Title:Celastrol Inhibits Inflammatory Stimuli-Induced Neutrophil Extracellular Trap Formation
Volume: 15
Issue: 4
Author(s): Y. Yu, C.D. Koehn, Y. Yue, S. Li, G.M. Thiele, M.P. Hearth-Holmes, T.R. Mikuls, J.R. O’Dell, L.W. Klassen, Z. Zhang and K. Su
Affiliation:
关键词:
关节炎,雷公藤红色,炎症,红斑狼疮,中性粒细胞胞外陷阱
摘要: Neutrophil extracellular traps (NETs) are web-like structures released by activated
neutrophils. Recent studies suggest that NETs play an active role in driving autoimmunity
and tissue injury in diseases including rheumatoid arthritis (RA) and systemic lupus
erythematosus (SLE). The purpose of this study was to investigate if celastrol, a triterpenoid
compound, can inhibit NET formation induced by inflammatory stimuli associated with RA
and SLE. We found that celastrol can completely inhibit neutrophil oxidative burst and NET formation induced
by tumor necrosis factor alpha (TNFα) with an IC50 of 0.34 µM and by ovalbumin:anti-ovalbumin immune
complexes (Ova IC) with an IC50 of 1.53 µM. Celastrol also completely inhibited neutrophil oxidative burst and
NET formation induced by immunoglobulin G (IgG) purified from RA and SLE patient sera.

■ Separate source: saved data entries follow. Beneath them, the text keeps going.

Lemma uint_sound m : 1 <= m <= 8 → sound (stream_uint (8 * m)) (uint_repr (8 * m)).
Proof.
  intros Hm. apply sound_Kind. intros s h k size r stk Hh HA Ha. pose proof (header_size _ _ _ _ Hh) as Hs.
  destruct k; cbn [mbind].
  - run. case_decide as H0; [done|]. apply (byte_reads _ s h size); [done..|].
    apply header_byte_enc in Hh as (-> & _ & _ & Hx). split; [by rewrite byte_int|].
    split; [apply b2z_range|]. eapply Z.lt_le_trans; [exact Hx|].
    change 128 with (2 ^ 7). apply Z.pow_le_mono_r; lia.
  - replace (8 * m / 8) with m by (rewrite Z.mul_comm, Z.div_mul; lia).
    case_decide as Hsz; [done|]. run. unfold map_err.
    destruct (decide (size = 0)) as [->|].
    { unfold readUint. rewrite decide_True by done. run. rewrite decide_False by lia.
      apply (string_reads _ _ _ _ _ r _ _ [] (s_byteval s) Hh); try done.
      - rewrite charge_0 by apply (ahead_lim _ _ _ _ _ HA). apply Lim_rearm, (ahead_lim _ _ _ _ _ HA).
      - intros _. split; [done|]. split; [done|]. apply Z.pow_pos_nonneg; lia.
      - cbn. tauto. }
    pose proof (ahead_lim _ _ _ _ _ HA) as HL.
    destruct (block_cases r (charge (blen h) stk) size ltac:(lia)) as [(c & rest & -> & Hc & Hf)|Hno]; cycle 1.
    { destruct (readUint_err s r _ size HL ltac:(lia) Hno) as (e & s' & -> & He).
      destruct He as [-> | ->]; done. }
    subst size. destruct (readUint_ok s c rest _ HL Hf ltac:(lia)) as (s' & Hp & _ & ->).
    assert (match c with b0 :: _ => b2z b0 ≠ 0 | [] => True end → ¬ SetBytes c < 128 →
      reads (uint_repr (8 * m)) h (c ++ rest) stk (Ok (SetBytes c), s')) as Hgood.
    { intros H0 H128. apply (string_reads _ _ _ _ _ rest _ _ c (s_byteval s) Hh); try done.
      - intros _. unfold uint_repr, enc_uint. rewrite big_Bytes_SetBytes by done.
        split; [done|]. apply content_range. lia.
      - destruct c as [|x [|y c]]; cbn; tauto. }
    destruct c as [|b0 [|b1 c]]; [blen_lia|..].
    + change (blen [b0]) with 1. case_decide as H1; [done|]. apply Hgood; [|lia].
      intros H0. unfold SetBytes in H1. cbn in H1. lia.
    + case_decide as H0; [by rewrite decide_True|]. case_decide as H1; [done|]. apply Hgood; [done|].
      pose proof (blen_nonneg (b0 :: b1 :: c)). lia.
  - done.
Qed.

Lemma uint_complete m : 1 <= m <= 8 → complete (stream_uint (8 * m)) (uint_repr (8 * m)).
Proof.
  intros Hm. apply complete_ext with (Q := λ v b, ∃ c, str_repr c b ∧ (c = big_Bytes v ∧ 0 <= v < 2 ^ (8 * m))).
  { intros v b [-> Hv]. exists (big_Bytes v). done. }
  apply complete_string.
  - intros s v x [Ev Hv] Hx <-. run. pose proof (big_Bytes_head v ltac:(lia)) as H0. rewrite <-Ev in H0.
    rewrite decide_False by done. do 2 f_equal. rewrite <-(SetBytes_big_Bytes v), <-Ev by lia. done.
  - intros s v c r stk [Ev Hv] Hns Ha HA Hf. pose proof (big_Bytes_len v m ltac:(lia) Hv) as Hlen.
    rewrite <-Ev in Hlen. cbn. replace (8 * m / 8) with m by (rewrite Z.mul_comm, Z.div_mul; lia).
    rewrite decide_False by lia. run. unfold map_err. pose proof (ahead_lim _ _ _ _ _ HA) as HL.
    pose proof (SetBytes_big_Bytes v ltac:(lia)) as Hsv. rewrite <-Ev in Hsv.
    pose proof (big_Bytes_head v ltac:(lia)) as H0. rewrite <-Ev in H0.
    destruct (decide (c = [])) as [->|Hne].
    { change (blen []) with 0 in *. unfold readUint. rewrite decide_True by done. run. rewrite decide_False by lia.
      subst v. exists (rearm s). split; [done|]. rewrite charge_0 by apply HL. by apply Lim_rearm. }
    assert (1 <= blen c) by (destruct c; [done | blen_lia]).
    destruct (readUint_ok s c r stk HL Hf ltac:(lia)) as (s' & Hp & _ & ->).
    exists s'. split; [|done]. destruct c as [|b0 [|b1 c]]; [done|..].
    + rewrite Hsv. rewrite decide_False; [done|]. cbn in Hns. rewrite <-Hsv. unfold SetBytes. cbn. lia.
    + rewrite decide_False by done. rewrite Hsv. rewrite decide_False; [done|].
      pose proof (SetBytes_head_lower b0 (b1 :: c) H0) as Hlo. rewrite Hsv in Hlo.
      assert (256 ^ 1 <= 256 ^ Z.of_nat (length (b1 :: c))) by (apply Z.pow_le_mono_r; cbn; lia). lia.
Qed.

Further
investigating into the mechanisms, we found that celastrol treatment downregulated the activation of spleen
tyrosine kinase (SYK) and the concomitant phosphorylation of mitogen-activated protein kinase kinase
(MAPKK/MEK), extracellular-signal-regulated kinase (ERK), and NFκB inhibitor alpha (IκBα), as well as
citrullination of histones. Our data reveals that celastrol potently inhibits neutrophil oxidative burst and NET
formation induced by different inflammatory stimuli, possibly through downregulating the SYK-MEK-ERK-NFκB
signaling cascade. These results suggest that celastrol may have therapeutic potentials for the treatment of
inflammatory and autoimmune diseases involving neutrophils and NETs.